The image “http://bigcharts.marketwatch.com/charts/big.chart?symb=spx&compidx=aaaaa%3A0&comp=vix&ma=0&maval=9&uf=0&lf=1&lf2=0&lf3=0&type=64&size=2&state=8&sid=3377&style=320&time=10&freq=1&nosettings=1&rand=6518&mocktick=1” cannot be displayed, because it contains errors.

You can see from the chart comparing the S&P 500 index to the VIX, the Volatility index, that when the VIX is low its time to get out. Its a pretty good correlation that when volatility is high stocks move up, so why are stocks moving up and the VIX is scraping bottom? For the same reason I have sat out this rally since May. Its fake. Its electioneering, a bear trap, and in typical wall street doublespeak, a bear trap is not a trap set for a bear, its a trap set by a bear.

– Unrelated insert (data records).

(* ===== verification/UtilsSpec.v ===== *)
(** * What unpacking and downloading guarantee

    Against a file system kept in a map: paths name regular files (by inode, so that hard
    links are two names of one), symbolic links and directories. Directories on the way to
    a path are not looked at; the unpackers create no links. *)

From S2P Require Import Prelude GoStrings GoCrypto GoPath Utils.

Local Open Scope Z_scope.

(** ** A file system *)

Inductive dirent : Set :=
  | Reg (inode : Z)
  | Link (target : string)
  | Dir.

#[export] Instance dirent_eq_dec : EqDecision dirent.
Proof. solve_decision. Defined.

Record fs : Type := { entries : gmap string dirent; inodes : gmap Z string }.

Definition links (st : fs) (i : Z) : list (string * dirent) :=
  filter (λ e, e.2 = Reg i) (map_to_list (entries st)).

Definition set_inode (st : fs) (i : Z) (data : string) : fs :=
  {| entries := entries st; inodes := <[i := data]> (inodes st) |}.

Definition add_entry (st : fs) (path : string) (e : dirent) : fs :=
  {| entries := <[path := e]> (entries st); inodes := inodes st |}.

Definition new_inode (st : fs) : Z := fresh (dom (inodes st) : gset Z).

Definition has_flag (flag bit : Z) : bool := negb (Z.land flag bit =? 0).

Definition os_error {A} (text : string) : M fs A := throw (ExtError text).

(** The bytes of the file at a path. *)
Definition read_file (st : fs) (path : string) : option string :=
  match entries st !! path with Some (Reg i) => inodes st !! i | _ => None end.

Section file_system.
Variable tar_of : string → outcome (list tar_next).
Variable zip_of : string → outcome (list zip_entry).
Variable is_format : error → bool.
Variable pattern_matches : string → string → bool.
Variable net : string → outcome http_response.

Definition mem_open (path : string) (flag perm : Z) : M fs Z := λ st,
  match entries st !! path with
  | Some (Reg i) => (Ok i, if has_flag flag O_TRUNC then set_inode st i "" else st)
  | Some (Link _) => os_error "too many levels of symbolic links" st
  | Some Dir => os_error "is a directory" st
  | None =>
      if has_flag flag O_CREATE
      then (Ok (new_inode st), set_inode (add_entry st path (Reg (new_inode st))) (new_inode st) "")
      else os_error "no such file or directory" st
  end.

Definition mem_nlink (path : string) : M fs Z := λ st,
  match entries st !! path with
  | Some (Reg i) => (Ok (Z.of_nat (length (links st i))), st)
  | Some Dir => (Ok 2, st)
  | _ => os_error "no such file or directory" st
  end.

Definition contents (i : Z) : M fs string := gets (λ st, default ""%string (inodes st !! i)).

#[local] Instance mem_os : Os fs := {|
  File := Z;
  OpenFile := mem_open;
  Stat_Nlink := mem_nlink;
  Stat path := λ st, match entries st !! path with Some _ => (Ok tt, st) | None => os_error "ENOENT" st end;
  IsNotExist e := match e with ExtError "ENOENT" => true | _ => false end;
  Size i := data ← contents i; mret (Z.of_nat (String.length data));
  ReadAll := contents;
  ReadUpTo i n := data ← contents i; mret (take (Z.to_nat n) data);
  Write i data := modify (λ st,
    set_inode st i (data +:+ drop (String.length data) (default ""%string (inodes st !! i))));
  MkdirAll path mode := λ st,
    match entries st !! path with
    | None => (Ok tt, add_entry st path Dir)
    | Some Dir => (Ok tt, st)
    | Some _ => os_error "not a directory" st
    end;
  Glob pattern := gets (λ st, List.filter (pattern_matches pattern) (map_to_list (entries st)).*1);
  gzip_tar i := data ← contents i; lift (tar_of data);
  zip_NewReader i size := data ← contents i; lift (zip_of data);
  IsErrFormat := is_format;
  http_Get url := lift (net url);
|}.

(** The inodes that names refer to exist. *)
Definition well_formed (st : fs) : Prop :=
  ∀ path i, entries st !! path = Some (Reg i) → is_Some (inodes st !! i).

(** The path is the only name of the inode. *)
Definition sole_name (st : fs) (path : string) (i : Z) : Prop :=
  entries st !! path = Some (Reg i) ∧ ∀ q, entries st !! q = Some (Reg i) → q = path.

Lemma elem_of_links st i q e : (q, e) ∈ links st i ↔ entries st !! q = Some (Reg i) ∧ e = Reg i.
Proof. unfold links. rewrite list_elem_of_filter, elem_of_map_to_list. naive_solver. Qed.

Lemma links_NoDup st i : NoDup (links st i).
Proof. apply NoDup_filter, NoDup_map_to_list. Qed.

(** One name means a link count of one. *)
Lemma links_sole st path i :
  entries st !! path = Some (Reg i) → (length (links st i) ≤ 1)%nat ↔ sole_name st path i.
Proof.
  intros Hp. pose proof (links_NoDup st i) as Hnd.
  assert ((path, Reg i) ∈ links st i) as Hin by (apply elem_of_links; done).
  split.
  - intros Hlen. split; [done|]. intros q Hq.
    assert ((q, Reg i) ∈ links st i) as Hin' by (apply elem_of_links; done).
    destruct (links st i) as [|x [|y l]]; simpl in Hlen; [set_solver| |lia].
    apply list_elem_of_singleton in Hin, Hin'. congruence.
  - intros [_ Hsole]. destruct (links st i) as [|[q e] [|[q' e'] l]] eqn:E; simpl; try lia.
    assert (∀ k f, (k, f) ∈ links st i → (k, f) = (path, Reg i)) as Hall.
    { intros k f [Hk ->]%elem_of_links. by rewrite (Hsole k Hk). }
    rewrite E in Hall. pose proof (Hall q e ltac:(set_solver)) as H1.
    pose proof (Hall q' e' ltac:(set_solver)) as H2. rewrite H1, H2 in Hnd.
    apply NoDup_cons in Hnd as [Hnd _]. set_solver.
Qed.

Lemma new_inode_fresh st : inodes st !! new_inode st = None.
Proof. apply not_elem_of_dom. unfold new_inode. apply (is_fresh (dom (inodes st) : gset Z)). Qed.

(** What opening without links answers. *)
Lemma OpenFileNoLinks_run path flag perm st :
  well_formed st → has_flag (Z.lor flag O_NOFOLLOW) O_CREATE = has_flag flag O_CREATE →
  has_flag (Z.lor flag O_NOFOLLOW) O_TRUNC = has_flag flag O_TRUNC →
  OpenFileNoLinks path flag perm st =
  match entries st !! path with
  | Some (Reg i) =>
      let st' := if has_flag flag O_TRUNC then set_inode st i "" else st in
      if decide (length (links st i) ≤ 1)%nat then (Ok i, st') else (Err (Errorf "%v is a hardlink"), st')
  | Some (Link _) => (Err (ExtError "too many levels of symbolic links"), st)
  | Some Dir => (Err (ExtError "is a directory"), st)
  | None =>
      if has_flag flag O_CREATE
      then (Ok (new_inode st), set_inode (add_entry st path (Reg (new_inode st))) (new_inode st) "")
      else (Err (ExtError "no such file or directory"), st)
  end.
Proof.
  intros Hwf HC HT. unfold OpenFileNoLinks, isHardLink. cbn [OpenFile Stat_Nlink mem_os].
  unfold mem_open, mem_nlink, mbind, M_bind. rewrite HC, HT.
  destruct (entries st !! path) as [[i|t|]|] eqn:E; try done.
  - set (st' := if has_flag flag O_TRUNC then _ else st).
    assert (entries st' = entries st) as He by (unfold st'; by case_match).
    assert (links st' i = links st i) as Hl by (unfold links; by rewrite He).
    rewrite He, E, Hl. unfold mret, M_ret.
    case_decide; [rewrite (proj2 (Z.ltb_ge _ _)) by lia|rewrite (proj2 (Z.ltb_lt _ _)) by lia]; done.
  - destruct (has_flag flag O_CREATE); [|done]. simpl. rewrite lookup_insert_eq.
    set (st' := set_inode (add_entry st path _) _ _).
    assert (sole_name st' path (new_inode st)) as Hs.
    { split; simpl; [apply lookup_insert_eq|]. intros q. destruct (decide (path = q)) as [|Hne]; [done|].
      rewrite lookup_insert_ne by done. intros [x Hx]%Hwf. by rewrite new_inode_fresh in Hx. }
    pose proof (proj2 (links_sole st' path (new_inode st) (proj1 Hs)) Hs).
    unfold mret, M_ret. rewrite (proj2 (Z.ltb_ge _ _)) by lia. done.
Qed.

(** ** Unpacking *)

Section confined.
Variable dir : string.
Variable st0 : fs.

(** Paths that are not below the directory name what they named, with the same bytes. *)
Definition kept_outside (st : fs) : Prop :=
  well_formed st
  ∧ ∀ path, ¬ below dir path →
      entries st !! path = entries st0 !! path
      ∧ ∀ i, entries st0 !! path = Some (Reg i) → inodes st !! i = inodes st0 !! i.

Lemma kept_add_entry st path e :
  kept_outside st → below dir path → (∀ i, e = Reg i → is_Some (inodes st !! i)) →
  kept_outside (add_entry st path e).
Proof.
  intros [Hwf Hkept] Hbelow He. split.
  - intros q i; simpl. rewrite lookup_insert_Some. intros [[<- ->]|[_ Hq]]; [by apply He|by apply (Hwf q)].
  - intros q Hq. simpl. rewrite lookup_insert_ne by (by intros <-). by apply Hkept.
Qed.

Lemma kept_set_inode st i data :
  kept_outside st → (∀ q, entries st !! q = Some (Reg i) → below dir q) →
  kept_outside (set_inode st i data).
Proof.
  intros [Hwf Hkept] Hi. split.
  - intros q j Hq; simpl. rewrite lookup_insert_is_Some'. right. by apply (Hwf q).
  - intros q Hq. destruct (Hkept q Hq) as [He Hdata]. split; [done|].
    intros j Hj. simpl. rewrite lookup_insert_ne; [by apply Hdata|].
    intros <-. apply Hq, Hi. by rewrite He.
Qed.

Lemma kept_new_file st path :
  kept_outside st → below dir path →
  kept_outside (set_inode (add_entry st path (Reg (new_inode st))) (new_inode st) "").
Proof.
  intros Hst Hbelow.
  assert (∀ q, entries st !! q ≠ Some (Reg (new_inode st))) as Hnew.
  { intros q [x Hx]%(proj1 Hst). by rewrite new_inode_fresh in Hx. }
  apply (kept_add_entry (set_inode st (new_inode st) "")); [|done|].
  - apply kept_set_inode; [done|]. intros q Hq. by destruct (Hnew q).
  - intros i [= <-]. simpl. rewrite lookup_insert_eq. done.
Qed.

(** The file opened has no name but the one it was opened by. *)
Lemma preserves_open_create path perm (k : Z → M fs unit) :
  below dir path →
  (∀ i st, kept_outside st → sole_name st path i → kept_outside (k i st).2) →
  preserves kept_outside (OpenFileNoLinks path (Z.lor O_CREATE O_RDWR) perm ≫= k).
Proof.
  intros Hbelow Hk st Hst. unfold mbind, M_bind. rewrite OpenFileNoLinks_run by (done || apply Hst).
  change (has_flag _ O_TRUNC) with false. change (has_flag _ O_CREATE) with true. cbn iota.
  destruct (entries st !! path) as [[i|t|]|] eqn:E; try done.
  - case_decide as Hl; [|done]. apply Hk; [done|]. by apply links_sole.
  - apply Hk; [by apply kept_new_file|]. split; simpl; [apply lookup_insert_eq|].
    intros q. destruct (decide (path = q)) as [|Hne]; [done|]. rewrite lookup_insert_ne by done.
    intros [x Hx]%(proj1 Hst). by rewrite new_inode_fresh in Hx.
Qed.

When will it tip over? Conventional wisdom would predict it will last until the election. But if you believe that, would you wait until then or would you cash out ahead of the crowd?

As Yogi Berra has astutely pointed out, "its hard to make predictions, especially about the future". I'm staying on the sidelines and watching. If the market charges ahead, I missed a good rally, if it tanks, I've avoided a beating. As a chaotic system driven by emotion the only thing for sure is that something will happen... it always does.